▸ Task instructions: Of the entries below, restate word for word only the section that runs from the line with "m <= round_nearest_even m l <= m + 1." to the line with "rewrite iter_shr_1_m by", counting both ends.

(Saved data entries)
☆ ☆ ☆ ☆ ☆
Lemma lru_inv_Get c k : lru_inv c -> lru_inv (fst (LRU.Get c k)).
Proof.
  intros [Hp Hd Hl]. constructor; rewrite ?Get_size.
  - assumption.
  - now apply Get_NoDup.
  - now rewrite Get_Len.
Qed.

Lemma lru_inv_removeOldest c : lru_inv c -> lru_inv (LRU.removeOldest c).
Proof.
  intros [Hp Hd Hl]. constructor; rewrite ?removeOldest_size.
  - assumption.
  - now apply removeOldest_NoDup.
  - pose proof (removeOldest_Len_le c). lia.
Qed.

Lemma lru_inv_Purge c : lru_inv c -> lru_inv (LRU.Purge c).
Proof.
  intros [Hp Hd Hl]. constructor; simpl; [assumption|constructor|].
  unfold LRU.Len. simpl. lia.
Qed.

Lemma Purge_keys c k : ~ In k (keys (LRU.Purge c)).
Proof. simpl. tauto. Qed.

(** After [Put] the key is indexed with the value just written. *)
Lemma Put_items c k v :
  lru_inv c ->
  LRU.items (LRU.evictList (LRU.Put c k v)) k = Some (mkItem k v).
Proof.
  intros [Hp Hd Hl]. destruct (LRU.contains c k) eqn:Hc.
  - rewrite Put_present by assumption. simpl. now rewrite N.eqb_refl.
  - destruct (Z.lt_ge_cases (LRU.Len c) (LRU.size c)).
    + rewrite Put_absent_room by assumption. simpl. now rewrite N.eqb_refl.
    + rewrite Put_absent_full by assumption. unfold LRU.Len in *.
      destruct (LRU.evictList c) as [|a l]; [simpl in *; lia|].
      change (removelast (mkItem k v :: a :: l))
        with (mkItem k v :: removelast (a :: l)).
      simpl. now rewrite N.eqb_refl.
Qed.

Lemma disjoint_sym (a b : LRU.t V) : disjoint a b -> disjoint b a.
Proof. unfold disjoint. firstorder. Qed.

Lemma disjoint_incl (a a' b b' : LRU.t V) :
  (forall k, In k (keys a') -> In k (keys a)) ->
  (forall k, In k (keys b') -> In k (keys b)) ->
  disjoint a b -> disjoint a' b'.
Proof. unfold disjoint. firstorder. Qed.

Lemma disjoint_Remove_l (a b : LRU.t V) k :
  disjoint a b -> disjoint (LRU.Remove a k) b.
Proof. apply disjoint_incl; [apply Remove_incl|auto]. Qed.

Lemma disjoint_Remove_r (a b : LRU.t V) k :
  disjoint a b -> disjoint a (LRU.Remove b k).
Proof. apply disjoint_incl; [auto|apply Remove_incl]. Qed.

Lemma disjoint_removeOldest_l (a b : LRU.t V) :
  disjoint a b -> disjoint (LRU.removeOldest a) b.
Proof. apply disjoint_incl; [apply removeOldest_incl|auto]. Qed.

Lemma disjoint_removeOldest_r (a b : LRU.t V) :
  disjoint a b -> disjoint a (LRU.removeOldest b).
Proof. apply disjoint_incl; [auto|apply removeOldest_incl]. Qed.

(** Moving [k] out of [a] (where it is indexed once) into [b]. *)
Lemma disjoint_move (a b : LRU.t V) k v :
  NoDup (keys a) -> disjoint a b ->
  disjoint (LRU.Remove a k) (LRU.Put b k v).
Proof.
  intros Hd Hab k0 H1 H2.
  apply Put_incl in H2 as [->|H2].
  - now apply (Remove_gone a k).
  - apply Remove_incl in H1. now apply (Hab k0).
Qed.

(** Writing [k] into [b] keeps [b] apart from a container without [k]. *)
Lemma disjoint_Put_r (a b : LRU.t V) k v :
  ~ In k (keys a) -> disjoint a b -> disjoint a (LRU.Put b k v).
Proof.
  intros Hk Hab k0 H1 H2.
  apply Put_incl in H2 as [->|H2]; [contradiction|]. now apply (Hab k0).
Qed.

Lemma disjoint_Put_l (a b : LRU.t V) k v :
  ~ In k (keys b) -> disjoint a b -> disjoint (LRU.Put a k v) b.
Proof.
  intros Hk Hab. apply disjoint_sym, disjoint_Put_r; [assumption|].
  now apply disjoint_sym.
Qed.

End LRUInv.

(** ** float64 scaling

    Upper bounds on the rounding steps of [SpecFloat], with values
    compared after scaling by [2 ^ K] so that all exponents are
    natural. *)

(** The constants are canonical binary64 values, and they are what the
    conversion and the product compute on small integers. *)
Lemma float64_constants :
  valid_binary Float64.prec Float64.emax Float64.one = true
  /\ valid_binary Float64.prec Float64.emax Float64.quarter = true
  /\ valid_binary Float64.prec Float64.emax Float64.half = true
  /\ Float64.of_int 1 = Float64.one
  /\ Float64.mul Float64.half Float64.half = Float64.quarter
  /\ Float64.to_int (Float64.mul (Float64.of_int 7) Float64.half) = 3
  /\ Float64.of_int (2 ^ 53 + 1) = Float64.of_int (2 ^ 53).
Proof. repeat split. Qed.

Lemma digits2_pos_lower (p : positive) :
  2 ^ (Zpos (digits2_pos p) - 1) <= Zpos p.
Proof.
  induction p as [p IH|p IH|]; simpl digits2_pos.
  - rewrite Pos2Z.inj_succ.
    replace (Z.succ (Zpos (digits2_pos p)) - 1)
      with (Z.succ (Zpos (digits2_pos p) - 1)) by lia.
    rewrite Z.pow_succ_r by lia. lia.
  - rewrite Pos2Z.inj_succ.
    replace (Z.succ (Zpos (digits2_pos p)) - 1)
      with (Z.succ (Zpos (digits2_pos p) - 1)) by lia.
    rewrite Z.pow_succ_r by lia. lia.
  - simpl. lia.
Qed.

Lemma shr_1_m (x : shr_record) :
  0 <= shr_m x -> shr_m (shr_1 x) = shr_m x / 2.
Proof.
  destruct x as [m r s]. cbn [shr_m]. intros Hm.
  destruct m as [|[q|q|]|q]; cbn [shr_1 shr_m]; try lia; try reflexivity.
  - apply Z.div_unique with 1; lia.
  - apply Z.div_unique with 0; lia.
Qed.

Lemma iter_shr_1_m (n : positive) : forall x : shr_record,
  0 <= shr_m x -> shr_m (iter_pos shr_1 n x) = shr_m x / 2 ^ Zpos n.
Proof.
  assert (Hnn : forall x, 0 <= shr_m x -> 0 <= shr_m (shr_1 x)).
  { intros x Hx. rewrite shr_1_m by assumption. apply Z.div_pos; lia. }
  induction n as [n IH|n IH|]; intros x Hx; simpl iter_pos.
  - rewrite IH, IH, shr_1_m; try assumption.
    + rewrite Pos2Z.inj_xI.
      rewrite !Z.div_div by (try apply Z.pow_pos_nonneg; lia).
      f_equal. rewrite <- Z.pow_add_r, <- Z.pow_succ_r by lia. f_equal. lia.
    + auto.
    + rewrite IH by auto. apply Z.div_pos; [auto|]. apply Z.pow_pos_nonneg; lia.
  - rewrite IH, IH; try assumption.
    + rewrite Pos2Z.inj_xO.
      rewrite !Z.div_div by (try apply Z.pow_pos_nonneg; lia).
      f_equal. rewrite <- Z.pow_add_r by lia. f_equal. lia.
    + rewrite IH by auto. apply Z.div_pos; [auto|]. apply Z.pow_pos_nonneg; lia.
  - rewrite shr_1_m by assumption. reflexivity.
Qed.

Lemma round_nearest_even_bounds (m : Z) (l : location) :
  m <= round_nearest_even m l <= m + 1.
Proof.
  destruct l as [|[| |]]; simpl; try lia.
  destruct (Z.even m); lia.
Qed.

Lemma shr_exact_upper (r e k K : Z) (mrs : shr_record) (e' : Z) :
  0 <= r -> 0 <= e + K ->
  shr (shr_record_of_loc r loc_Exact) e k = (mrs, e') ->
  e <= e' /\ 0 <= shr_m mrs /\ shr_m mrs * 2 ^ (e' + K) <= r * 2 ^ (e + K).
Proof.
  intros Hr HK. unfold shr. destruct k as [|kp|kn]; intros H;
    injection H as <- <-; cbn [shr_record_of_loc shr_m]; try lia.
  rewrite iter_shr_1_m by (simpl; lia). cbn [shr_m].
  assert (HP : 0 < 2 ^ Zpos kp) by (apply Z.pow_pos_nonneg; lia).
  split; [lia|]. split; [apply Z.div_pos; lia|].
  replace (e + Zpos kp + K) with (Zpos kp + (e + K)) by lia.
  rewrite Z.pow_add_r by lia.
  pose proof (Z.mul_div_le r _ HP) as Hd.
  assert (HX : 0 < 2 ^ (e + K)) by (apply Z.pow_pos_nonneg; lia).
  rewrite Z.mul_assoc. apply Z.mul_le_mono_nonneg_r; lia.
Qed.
☆ ☆ ☆ ☆ ☆
▸ Exercise output:
  m <= round_nearest_even m l <= m + 1.
Proof.
  destruct l as [|[| |]]; simpl; try lia.
  destruct (Z.even m); lia.
Qed.

Lemma shr_exact_upper (r e k K : Z) (mrs : shr_record) (e' : Z) :
  0 <= r -> 0 <= e + K ->
  shr (shr_record_of_loc r loc_Exact) e k = (mrs, e') ->
  e <= e' /\ 0 <= shr_m mrs /\ shr_m mrs * 2 ^ (e' + K) <= r * 2 ^ (e + K).
Proof.
  intros Hr HK. unfold shr. destruct k as [|kp|kn]; intros H;
    injection H as <- <-; cbn [shr_record_of_loc shr_m]; try lia.
  rewrite iter_shr_1_m by (simpl; lia). cbn [shr_m].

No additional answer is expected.